Participant builds safe space for South Asian youth
Jshandeep Jassal knows what it means to struggle as a South Asian youth. Growing up in North Delta and Surrey, the SFU Community Capacity Building program participant recalls feeling frustrated by negative stereotypes and narratives. At the same time, she recognized that problems she saw in her community—substance abuse, alcoholism, family dysfunction—were issues that troubled many other community members.
As co-director of the non-profit Solid State Community Industries, Jshandeep already works with racialized youth. But through the SFU program, she’s gaining the knowledge and support she needs to launch a new effort: the SAH peer support network for South Asian youth. SAH stands for South Asian Healing, but sah also means “breathe” in Punjabi.

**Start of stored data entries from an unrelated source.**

Section Theorems.
Context {W Fd E : Type} {FS : Filesystem W Fd E} {FL : FilesystemLaws W Fd E}.
Context (Dir : bytes -> bytes) (protoSize : bep_FileInfo -> Z) (marshal : bep_FileInfo -> E + bytes)
  (NormalizedFilename : bytes -> bytes) (sha256 : bytes -> bytes) (cfg : folderConfig).

(** The goroutines of a job that has just been handed to the copier. *)
Definition job (g : @shared W Fd E) (others : list bytes) (blocks : list BlockInfo) : shared * list (prog shared) :=
  (g, [copier Dir protoSize marshal NormalizedFilename sha256 cfg (sps g) others blocks (fun _ => Done_)]).

(** Content and hash of a block at its place. *)
Definition verified (c : bytes) (b : BlockInfo) : Prop :=
  Size b = 0 \/ (Offset b + Size b <= zlen c /\ sha256 (sub c (Offset b) (Size b)) = Hash b).

(** C1: A plain file that is neither encrypted nor in a receive-encrypted
    folder, and whose blocks are copied the standard way.  Whatever the
    interleaving of the copier, the pullers and the finisher, and whatever they
    are answered by the file system, other files, the database, the network, the
    clock and cancellation: when [finalClose] closes the temporary file without an
    error, every block of the file is in place with the right hash; only blocks of
    zeroes of a sparse file that was not reused may be cut off by the end of the
    file, and only if the file could not be given its size.  Otherwise every block
    is in place, and with sparse files the size is right too. *)
Theorem job_verified f tmp r g0 others blocks reused_ g ps s' w'
    (J : job_ok sha256 cfg f r) (HS : starts sha256 cfg f tmp r g0 blocks reused_)
    (Hrun : pool_steps (same_job tmp) (job g0 others blocks) (g, ps))
    (Hclose : finalClose Dir protoSize marshal NormalizedFilename (sps g) (world g) = ((s', w'), (true, None))) :
  exists c, disk w' tmp = Some c /\
    (forall b, b ∈ Blocks f -> verified c b \/ (DisableSparseFiles cfg = false /\ r = 0 /\ BlockInfo_IsEmpty b = true /\ blank c b)) /\
    (truncates \/ r <> 0 \/ DisableSparseFiles cfg = true -> forall b, b ∈ Blocks f -> verified c b) /\
    (truncates \/ r <> 0 -> DisableSparseFiles cfg = false -> zlen c = FSize f).
Proof.
  destruct (job_reachable Dir protoSize marshal NormalizedFilename sha256 cfg f tmp r False J
    (fun H => match H with end) g0 others blocks reused_ g ps HS Hrun) as (Ts & _ & HI).
  destruct (finalClose_good Dir protoSize marshal NormalizedFilename sha256 cfg f tmp r False J
    (fun H => match H with end) g _ s' w' HI Hclose) as (_ & _ & c & Hc & Hsz & Hb).
  exists c. split; [done|]. split; [done|]. split; [|exact Hsz]. intros Ht b Hin.
  destruct (Hb b Hin) as [?|(Hsp & Hr & He & Hz)]; [done|]. destruct (J_layout _ _ _ _ J) as (_ & Hlay & _). destruct (Hlay b Hin) as (L1 & L2 & L3).
  apply (blank_good sha256 cfg f r J); try done. destruct Ht as [Ht|[?|?]]; [|done|congruence]. rewrite Hsz by auto. exact L3.
Qed.

(** A job is finished once: after its file has been closed, every later
    [finalClose] does nothing and reports that there is nothing to finish. *)
Theorem job_closed_once f tmp r g0 others blocks reused_ g ps g' ps'
    (J : job_ok sha256 cfg f r) (HS : starts sha256 cfg f tmp r g0 blocks reused_)
    (Hrun : pool_steps (same_job tmp) (job g0 others blocks) (g, ps)) (Hc : closed (sps g) = true)
    (Hrun' : pool_steps (same_job tmp) (g, ps) (g', ps')) :
  finalClose Dir protoSize marshal NormalizedFilename (sps g') (world g') = ((sps g', world g'), (false, None)).
Proof.
  pose proof (job_reachable Dir protoSize marshal NormalizedFilename sha256 cfg f tmp r False J
    (fun H => match H with end) g0 others blocks reused_ g ps HS Hrun) as Hp.
  assert (closed (sps g') = true) as Hc'; [|unfold finalClose; by rewrite Hc'].
  destruct (pool_steps_ok sha256 cfg f tmp r False _ _ Hp Hrun') as [_ H]. by apply H.
Qed.

(** The goroutines of a job are finite programs. *)
Lemma job_finite g0 others blocks : Acc go_step (job g0 others blocks).
Proof. apply go_step_wf. Qed.

(** C10: No job is left open, for a plain file as in [job_verified] whose
    temporary file can be created: whenever no goroutine of the job is left,
    however they were interleaved and whatever else they were answered, the file
    has been closed; and if no error was recorded by then, no copied or pulled
    block is left to be counted and every block is settled in the file: in place
    with the right hash, or a block of zeroes of a sparse file that was skipped. *)
Theorem job_ends f tmp r g0 others blocks reused_ g
    (J : job_ok sha256 cfg f r) (Hcr : creatable Dir protoSize tmp r) (HS : starts sha256 cfg f tmp r g0 blocks reused_)
    (Hrun : pool_steps (same_job tmp) (job g0 others blocks) (g, [])) :
  closed (sps g) = true /\
  (err (sps g) = None -> copyNeeded (sps g) = 0 /\ pullNeeded (sps g) = 0 /\
     exists c, disk (world g) tmp = Some c /\ forall b, b ∈ Blocks f -> settled sha256 cfg r c b).
Proof.
  destruct (job_reachable Dir protoSize marshal NormalizedFilename sha256 cfg f tmp r True J
    (fun _ => Hcr) g0 others blocks reused_ g [] HS Hrun) as (Ts & Hwp & HI).
  inversion Hwp; subst. cbn in HI. pose proof HI as [_ _ _ H4 H5].
  assert (closed (sps g) = true) as Hc.
  { destruct (H4 I) as [?|[H|H] ]; [|done|by apply elem_of_nil in H..].
    destruct (err (sps g)) as [e|] eqn:He; [by left|]. right. destruct (H5 eq_refl) as [P1 P2 _ _ _ _ _ _ _]. cbn in *. lia. }
  split; [done|]. intros He. specialize (H5 He). pose proof H5 as [P1 P2 _ _ _ _ _ _ _]. cbn in P1, P2. split; [done|]. split; [done|].
  destruct (all_good sha256 cfg f tmp r g [] H5) as (c & Hd & _ & Hb); [lia|by right|]. by exists c.
Qed.
End Theorems.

“The name speaks to the whole idea of creating a safe space for South Asian youth to just breathe and be able to talk about issues facing our community,” says Jshandeep. “It will be a space where we don’t have to feel we have to be representatives of South Asians. Often, as a racialized person you go into the world and have to be this role model and represent your race, and that’s really heavy.”
Traditionally, the stigma of discussing issues like mental health or substance abuse has made it even harder for youth to reach out for help, she explains. The idea for the peer support network was inspired by Jshandeep’s close relationship with a friend she’s known since childhood. Realizing that they shared similar personal and community concerns, the two have long found solace in confiding to one another. Through group meetings and social activities, SAH hopes to provide that support to youth who don’t have anyone else to lean on.

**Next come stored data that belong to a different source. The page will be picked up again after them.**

(* ===== verification/PullNeeded.v ===== *)
(** * The items a folder needs (lib/model/folder_sendrecv.go)

    [processNeeded] sorts the needed items into those that are handled at once,
    the queue of files, and the deletions, and then takes the files from the
    queue: a file that was deleted elsewhere with the same content is renamed,
    the others are assembled by the routines of [PullJob]. *)
From Stdlib Require Import ZArith List Lia.
From Stdlib Require Import Strings.Byte.
From stdpp Require Import base list option gmap numbers tactics.
From S2P Require Import Prelude GoLib Vector FileInfo DeviceID PullQueue PullState PullJob Paths Disk PullItems PullActions.

#[local] Open Scope Z_scope.

Section PullNeeded.
Context (sha256 : bytes -> bytes) (samePlatform : PlatformData -> PlatformData -> bool) (ignores : bytes -> Z).
Context (Reorder : list BlockInfo -> list BlockInfo) (range : gmap bytes FileInfo -> list FileInfo).
Context (cfg : folderCfg).
Abbreviation TempName := (TempName sha256).
Abbreviation deleteFile := (deleteFile samePlatform cfg).
Abbreviation deleteFileWithCurrent := (deleteFileWithCurrent samePlatform cfg).
Abbreviation deleteDir := (deleteDir samePlatform ignores cfg).

Definition set_trailer (n : Z) (f : FileInfo) : FileInfo := set_size_trailer (FSize f + n) n f.

(** ** Single files *)

Definition shortcutFile (file : FileInfo) : prog unit :=
  _ ← do_ (QueueDone (Name file));
  e ← (if negb (fc_IgnorePerms cfg) && negb (NoPermissions file)
       then do_ (Chmod (Name file) (Z.land (Permissions file) 511)) else mret noErr);
  match e with
  | Some e => pull_error file (gostr "shortcut file (setting permissions)") e
  | None =>
      e ← setPlatformData cfg file (Name file);
      match e with
      | Some e => pull_error file (gostr "shortcut file (setting metadata)") e
      | None =>
          r ← (if fc_ReceiveEncrypted cfg then
                 inWritableDir_with file (fun path =>
                   t ← do_ (WriteTrailer path file);
                   match t with
                   | inl e => mret (Some e, file)
                   | inr n =>
                       let file := set_trailer n file in
                       e ← do_ (Truncate path (FSize file)); mret (e, file)
                   end) (Name file)
               else mret (noErr, file));
          match r with
          | (Some e, _) => pull_error file (gostr "writing encrypted file trailer") e
          | (None, file) =>
              _ ← do_ (Chtimes (Name file) (ModTime file));
              send_update file dbUpdateShortcutFile
          end
      end
  end.

(** The temporary file of a file with another case is put in place. *)
Definition hashTemp (file : FileInfo) : prog (disk_err + list BlockInfo) :=
  let tempName := TempName (Name file) in
  r ← do_ (HashFile tempName (FileInfo_BlockSize file));
  match r with
  | inl e =>
      match as_case_conflict e with
      | Some real =>
          e' ← do_ (Rename real tempName);
          match e' with
          | None => do_ (HashFile tempName (FileInfo_BlockSize file))
          | Some _ => mret (inl e)
          end
      | None => mret (inl e)
      end
  | inr bs => mret (inr bs)
  end.

Definition set_Blocks (bs : list BlockInfo) (f : FileInfo) : FileInfo :=
  {| Name := Name f; FSize := FSize f; ModifiedS := ModifiedS f; ModifiedBy := ModifiedBy f;
     Version := Version f; Sequence := Sequence f; Blocks := bs; SymlinkTarget := SymlinkTarget f;
     BlocksHash := BlocksHash f; PreviousBlocksHash := PreviousBlocksHash f; Encrypted := Encrypted f;
     Platform := Platform f; Type_ := Type_ f; Permissions := Permissions f; ModifiedNs := ModifiedNs f;
     RawBlockSize := RawBlockSize f; LocalFlags := LocalFlags f; EncryptionTrailerSize := EncryptionTrailerSize f;
     Deleted := Deleted f; NoPermissions := NoPermissions f; truncated := truncated f |}.

Definition handleFile (file : FileInfo) : prog (option disk_err) :=
  d ← do_ (GetDeviceFile (Name file));
  match d with
  | inl e => mret (Some e)
  | inr (curFile, hasCurFile) =>
      let tempName := TempName (Name file) in
      let file := set_Blocks (populateOffsets (Blocks file)) file in
      r ← (if negb (fc_ReceiveEncrypted cfg) then
             t ← hashTemp file;
             mret (reuseBlocks (match t with inl _ => None | inr bs => Some bs end) (Blocks file))
           else mret (Blocks file, []));
      let '(blocks, reused) := r in
      _ ← (if is_nil reused then _ ← inWritableDir (fun p => do_ (Remove p)) tempName; mret tt else mret tt);
      _ ← do_ (SendCopy file (Reorder blocks) reused hasCurFile curFile tempName);
      mret None
  end.

(** ** processNeeded *)

Record pulling :=
  { dirDeletions : list FileInfo; fileDeletions : gmap bytes FileInfo; buckets : gmap bytes (list FileInfo) }.
Definition add_dirDeletion (f : FileInfo) (s : pulling) : pulling :=
  {| dirDeletions := dirDeletions s ++ [f]; fileDeletions := fileDeletions s; buckets := buckets s |}.
Definition add_fileDeletion (f df : FileInfo) (s : pulling) : pulling :=
  {| dirDeletions := dirDeletions s; fileDeletions := <[Name f := f]> (fileDeletions s);
     buckets := <[BlocksHash df := default [] (buckets s !! BlocksHash df) ++ [df]]> (buckets s) |}.

(** A needed item; an error of the database ends the loop. *)
Definition needed_item (file : FileInfo) (s : pulling) : prog (disk_err + pulling) :=
  if fc_IgnoreDelete cfg && IsDeleted file then mret (inr s)
  else if R_IsIgnored (ignores (Name file)) then
    _ ← send_update (SetIgnored file) dbUpdateInvalidate; mret (inr s)
  else if IsDeleted file then
    if IsDirectory file then mret (inr (add_dirDeletion file s))
    else if IsSymlink file then _ ← deleteFile file; mret (inr s)
    else
      d ← do_ (GetDeviceFile (Name file));
      match d with
      | inl e => mret (inl e)
      | inr (df, ok) =>
          if ok && negb (IsDeleted df) && negb (IsSymlink df) && negb (IsDirectory df) && negb (IsInvalid df)
          then mret (inr (add_fileDeletion file df s))
          else _ ← deleteFileWithCurrent file df ok; mret (inr s)
      end
  else if Type_ file =? FileInfoTypeFile then
    d ← do_ (GetDeviceFile (Name file));
    match d with
    | inl e => mret (inl e)
    | inr (curFile, hasCurFile) =>
        _ ← (if hasCurFile && BlocksEqual file curFile then shortcutFile file else do_ (QueuePush file));
        mret (inr s)
    end
  else if fc_noSymlinks cfg && IsSymlink file then
    e ← handleSymlinkCheckExisting samePlatform ignores cfg file;
    match e with
    | Some e => _ ← pull_error file (gostr "handling unsupported symlink") e; mret (inr s)
    | None => _ ← send_update (SetUnsupported file) dbUpdateInvalidate; mret (inr s)
    end
  else if IsDirectory file && negb (IsSymlink file) then
    ok ← checkParent cfg (Name file);
    _ ← (if ok : bool then handleDir samePlatform ignores cfg file else mret tt); mret (inr s)
  else if IsSymlink file then
    ok ← checkParent cfg (Name file);
    _ ← (if ok : bool then handleSymlink samePlatform ignores cfg file else mret tt); mret (inr s)
  else Call Panics (fun r => match r with end).

Fixpoint needed_loop (files : list (disk_err + FileInfo)) (s : pulling) : prog (disk_err + pulling) :=
  match files with
  | [] => mret (inr s)
  | inl e :: _ => mret (inl e)
  | inr file :: files =>
      c ← do_ CtxErr;
      match c with
      | Some _ => mret (inr s)
      | None =>
          r ← needed_item file s;
          match r with
          | inl e => mret (inl e)
          | inr s => needed_loop files s
          end
      end
  end.

(** The candidates for a rename; the one that is used and the ones that are left. *)
Fixpoint rename_loop (fi : FileInfo) (deletions : gmap bytes FileInfo) (candidates : list FileInfo) :
  prog (option bytes * list FileInfo) :=
  match candidates with
  | [] => mret (None, [])
  | candidate :: candidates =>
      e ← renameFile sha256 samePlatform ignores cfg candidate (default emptyFileInfo (deletions !! Name candidate)) fi;
      match e with
      | Some _ => rename_loop fi deletions candidates
      | None => mret (Some (Name candidate), candidates)
      end
  end.

(** A file from the queue. *)
Definition queued_file (fileName : bytes) (s : pulling) : prog (disk_err + pulling) :=
  let drop_ : prog (disk_err + pulling) := _ ← do_ (QueueDone fileName); mret (inr s) in
  g ← do_ (GetGlobalFile fileName);
  match g with
  | inl e => mret (inl e)
  | inr (fi, ok) =>
      if negb ok then drop_
      else if IsDeleted fi || IsInvalid fi || negb (Type_ fi =? FileInfoTypeFile) then drop_
      else
        parent ← checkParent cfg (Name fi);
        if negb parent then drop_
        else
          let key := BlocksHash fi in
          r ← rename_loop fi (fileDeletions s) (default [] (buckets s !! key));
          let buckets' := <[key := r.2]> (buckets s) in
          match r.1 with
          | Some renamed =>
              _ ← do_ (QueueDone fileName);
              mret (inr {| dirDeletions := dirDeletions s; fileDeletions := delete renamed (fileDeletions s);
                           buckets := buckets' |})
          | None =>
              let s := {| dirDeletions := dirDeletions s; fileDeletions := fileDeletions s; buckets := buckets' |} in
              available ← do_ (FileAvailability fi);
              if negb available then _ ← do_ (NewPullError fileName errNotAvailable); _ ← do_ (QueueDone fileName); mret (inr s)
              else
                e ← do_ (CheckAvailableSpace (FSize fi));
                match e with
                | Some e => _ ← do_ (NewPullError fileName e); _ ← do_ (QueueDone fileName); mret (inr s)
                | None =>
                    e ← handleFile fi;
                    _ ← (match e with Some e => do_ (NewPullError fileName e) | None => mret tt end);
                    mret (inr s)
                end
          end
  end.

(** The loop over the queue, which ends when it is empty. *)
Fixpoint queue_loop (fuel : nat) (s : pulling) : prog (pulling * option disk_err) :=
  match fuel with
  | O => mret (s, None)
  | S fuel =>
      c ← do_ CtxErr;
      match c with
      | Some e => mret (s, Some e)
      | None =>
          p ← do_ QueuePop;
          match p with
          | None => mret (s, None)
          | Some fileName =>
              r ← queued_file fileName s;
              match r with
              | inl e => mret ({| dirDeletions := []; fileDeletions := ∅; buckets := buckets s |}, Some e)
              | inr s => queue_loop fuel s
              end
          end
      end
  end.

(** [fuel] is the number of files in the queue, and one for the check that it is empty. *)
Definition processNeeded (fuel : nat) : prog (pulling * option disk_err) :=
  let nothing := {| dirDeletions := []; fileDeletions := ∅; buckets := ∅ |} in
  files ← do_ AllNeededGlobalFiles;
  r ← needed_loop files nothing;
  match r with
  | inl e => mret (nothing, Some e)
  | inr s =>
      c ← do_ CtxErr;
      match c with
      | Some e => mret (nothing, Some e)
      | None => queue_loop fuel s
      end
  end.

(** ** processDeletions *)

Fixpoint until_stopped (act : FileInfo -> prog unit) (files : list FileInfo) : prog bool :=
  match files with
  | [] => mret true
  | file :: files =>
      c ← do_ CtxErr;
      match c with
      | Some _ => mret false
      | None => _ ← act file; until_stopped act files
      end
  end.
Definition processDeletions (deletions : gmap bytes FileInfo) (dirs : list FileInfo) : prog unit :=
  go_on ← until_stopped deleteFile (range deletions);
  if go_on : bool then _ ← until_stopped deleteDir (reverse dirs); mret tt else mret tt.

(** A puller iteration without the routines: the deletions follow if nothing failed. *)
Definition pullerIteration (fuel : nat) : prog (option disk_err) :=
  r ← processNeeded fuel;
  match r with
  | (s, None) => _ ← processDeletions (fileDeletions s) (dirDeletions s); mret None
  | (_, Some e) => mret (Some e)
  end.
End PullNeeded.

“Our overall goal is to create this normalization of the healing process,” explains Jshandeep. “We want to change our cultural mindset on what healing is. Rather than looking at mental health as seeing something wrong with a person, we want people to see that a person is actually strong because they’re taking control of their wellbeing. It’s a cultural shift.”

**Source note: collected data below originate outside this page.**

(* ===== verification/Downloads.v ===== *)
(** * Download progress (lib/model/devicedownloadstate.go, sentdownloadstate.go,
    progressemitter.go, lib/protocol/bep_download_progress.go)

    A device tells its peers which blocks of unfinished files it has, so that
    they can ask for them.  The sender remembers what it has told each peer and
    sends differences; the receiver rebuilds the state from them.  A pointer to
    a puller is its current state, given anew at each computation. *)
From Stdlib Require Import ZArith List Lia.
From Stdlib Require Import Strings.Byte.
From stdpp Require Import base list option gmap numbers tactics.
From S2P Require Import Prelude GoLib Vector FileInfo FileInfoWire PullState.

#[local] Open Scope Z_scope.

(** ** Messages *)

Inductive FileDownloadProgressUpdateType :=
| FileDownloadProgressUpdateTypeAppend
| FileDownloadProgressUpdateTypeForget.
#[export] Instance update_type_eq_dec : EqDecision FileDownloadProgressUpdateType.
Proof. solve_decision. Defined.

Record FileDownloadProgressUpdate :=
  { UpdateType : FileDownloadProgressUpdateType; uName : bytes; uVersion : Vector; BlockIndexes : list Z;
    uBlockSize : Z }.
(** The generated message. *)
Record bep_FileDownloadProgressUpdate :=
  { bUpdateType : FileDownloadProgressUpdateType; buName : bytes; buVersion : option (list bep_Counter);
    bBlockIndexes : list Z; buBlockSize : Z }.

Definition update_toWire (f : FileDownloadProgressUpdate) : bep_FileDownloadProgressUpdate :=
  {| bUpdateType := UpdateType f; buName := uName f; buVersion := Vector_ToWire (uVersion f);
     bBlockIndexes := map i32 (BlockIndexes f); buBlockSize := i32 (uBlockSize f) |}.
Definition fileDownloadProgressUpdateFromWire (w : bep_FileDownloadProgressUpdate) : FileDownloadProgressUpdate :=
  {| UpdateType := bUpdateType w; uName := buName w; uVersion := VectorFromWire (buVersion w);
     BlockIndexes := bBlockIndexes w; uBlockSize := buBlockSize w |}.

Record DownloadProgress := { dpFolder : bytes; Updates : list FileDownloadProgressUpdate }.
Definition downloadProgress_toWire (d : DownloadProgress) : bytes * list bep_FileDownloadProgressUpdate :=
  (dpFolder d, map update_toWire (Updates d)).
Definition downloadProgressFromWire (w : bytes * list bep_FileDownloadProgressUpdate) : DownloadProgress :=
  {| dpFolder := w.1; Updates := map fileDownloadProgressUpdateFromWire w.2 |}.

(** ** The receiver *)

Record deviceFolderFileDownloadState := { dBlockIndexes : list Z; dVersion : Vector; dBlockSize : Z }.
Abbreviation deviceFolderDownloadState := (gmap bytes deviceFolderFileDownloadState).

Definition folder_Has (p : deviceFolderDownloadState) (file : bytes) (version : Vector) (index : Z) : bool :=
  match p !! file with
  | None => false
  | Some local => if Vector_Equal (dVersion local) version then bool_decide (index ∈ dBlockIndexes local) else false
  end.

Definition folder_Update1 (p : deviceFolderDownloadState) (u : FileDownloadProgressUpdate) : deviceFolderDownloadState :=
  let local := p !! uName u in
  match UpdateType u with
  | FileDownloadProgressUpdateTypeForget =>
      match local with
      | Some l => if Vector_Equal (dVersion l) (uVersion u) then delete (uName u) p else p
      | None => p
      end
  | FileDownloadProgressUpdateTypeAppend =>
      <[uName u := match local with
        | None => {| dBlockIndexes := BlockIndexes u; dVersion := uVersion u; dBlockSize := uBlockSize u |}
        | Some l =>
            if negb (Vector_Equal (dVersion l) (uVersion u))
            then {| dBlockIndexes := BlockIndexes u; dVersion := uVersion u; dBlockSize := uBlockSize u |}
            else {| dBlockIndexes := dBlockIndexes l ++ BlockIndexes u; dVersion := dVersion l;
                    dBlockSize := dBlockSize l |}
        end]> p
  end.
Definition folder_Update (p : deviceFolderDownloadState) (updates : list FileDownloadProgressUpdate) :
  deviceFolderDownloadState := foldl folder_Update1 p updates.

Definition file_bytes (st : deviceFolderFileDownloadState) : Z :=
  i64 (zlen (dBlockIndexes st) * (if negb (dBlockSize st =? 0) then dBlockSize st else MinBlockSize)).
Definition folder_BytesDownloaded (p : deviceFolderDownloadState) : Z :=
  map_fold (fun _ st res => i64 (res + file_bytes st)) 0 p.
Definition folder_GetBlockCounts (p : deviceFolderDownloadState) : gmap bytes Z :=
  (fun st => zlen (dBlockIndexes st)) <$> p.

(** A nil pointer is [None]. *)
Abbreviation deviceDownloadState := (gmap bytes deviceFolderDownloadState).
Definition newDeviceDownloadState : deviceDownloadState := ∅.
Definition downloads_Update (t : option deviceDownloadState) (folder : bytes)
    (updates : list FileDownloadProgressUpdate) : option deviceDownloadState :=
  t ← t; Some (<[folder := folder_Update (default ∅ (t !! folder)) updates]> t).
Definition downloads_Has (t : option deviceDownloadState) (folder file : bytes) (version : Vector) (index : Z) : bool :=
  match t with
  | None => false
  | Some t => match t !! folder with None => false | Some f => folder_Has f file version index end
  end.
Definition downloads_GetBlockCounts (t : option deviceDownloadState) (folder : bytes) : option (gmap bytes Z) :=
  t ← t; folder_GetBlockCounts <$> (t !! folder).
Definition downloads_BytesDownloaded (t : option deviceDownloadState) (folder : bytes) : Z :=
  default 0 (t ← t; folder_BytesDownloaded <$> (t !! folder)).

(** ** The sender *)

Record sentFolderFileDownloadState :=
  { sBlockIndexes : list Z; sVersion : Vector; sUpdated : GoTime; sCreated : GoTime; sBlockSize : Z }.
Abbreviation sentFolderDownloadState := (gmap bytes sentFolderFileDownloadState).

Definition appendUpdate (name : bytes) (v : Vector) (is_ : list Z) (bs : Z) : FileDownloadProgressUpdate :=
  {| UpdateType := FileDownloadProgressUpdateTypeAppend; uName := name; uVersion := v; BlockIndexes := is_;
     uBlockSize := bs |}.
Definition forgetUpdate (name : bytes) (v : Vector) : FileDownloadProgressUpdate :=
  {| UpdateType := FileDownloadProgressUpdateTypeForget; uName := name; uVersion := v; BlockIndexes := [];
     uBlockSize := 0 |}.

Section Sender.
Context {Fd E : Type}.
Abbreviation puller := (sharedPullerState Fd E).
(** The order in which a map is iterated over. *)
Context (iter : forall A, gmap bytes A -> list (bytes * A)).
Arguments iter {A}.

Having recently completed her bachelor’s degree at SFU, Jshandeep was expecting another formal online learning experience in the Community Capacity Building program. But she was pleasantly surprised by the energy of the live virtual classes.
“I’ve never experienced anything like this before, and I had to do a lot of unlearning in order to make space to learn in different ways,” she says. “Everyone has come to the program with this willingness to unlearn assumptions, learn about different ways of being in the world. Sometimes when I leave class, I feel like I just had a three-hour therapy session. It’s been really beautiful.”
The program has opened Jshandeep’s eyes to different ways of facilitating groups and creating safe spaces, which she says will be invaluable for her work at SAH. As an added bonus, she’s made some lasting connections within her cohort. One classmate has even joined her as a member of the SAH project.
“You’re around all these amazing community workers or people in community,” says Jshandeep. “I don’t think there’s another space like this for community workers to network in the same way.”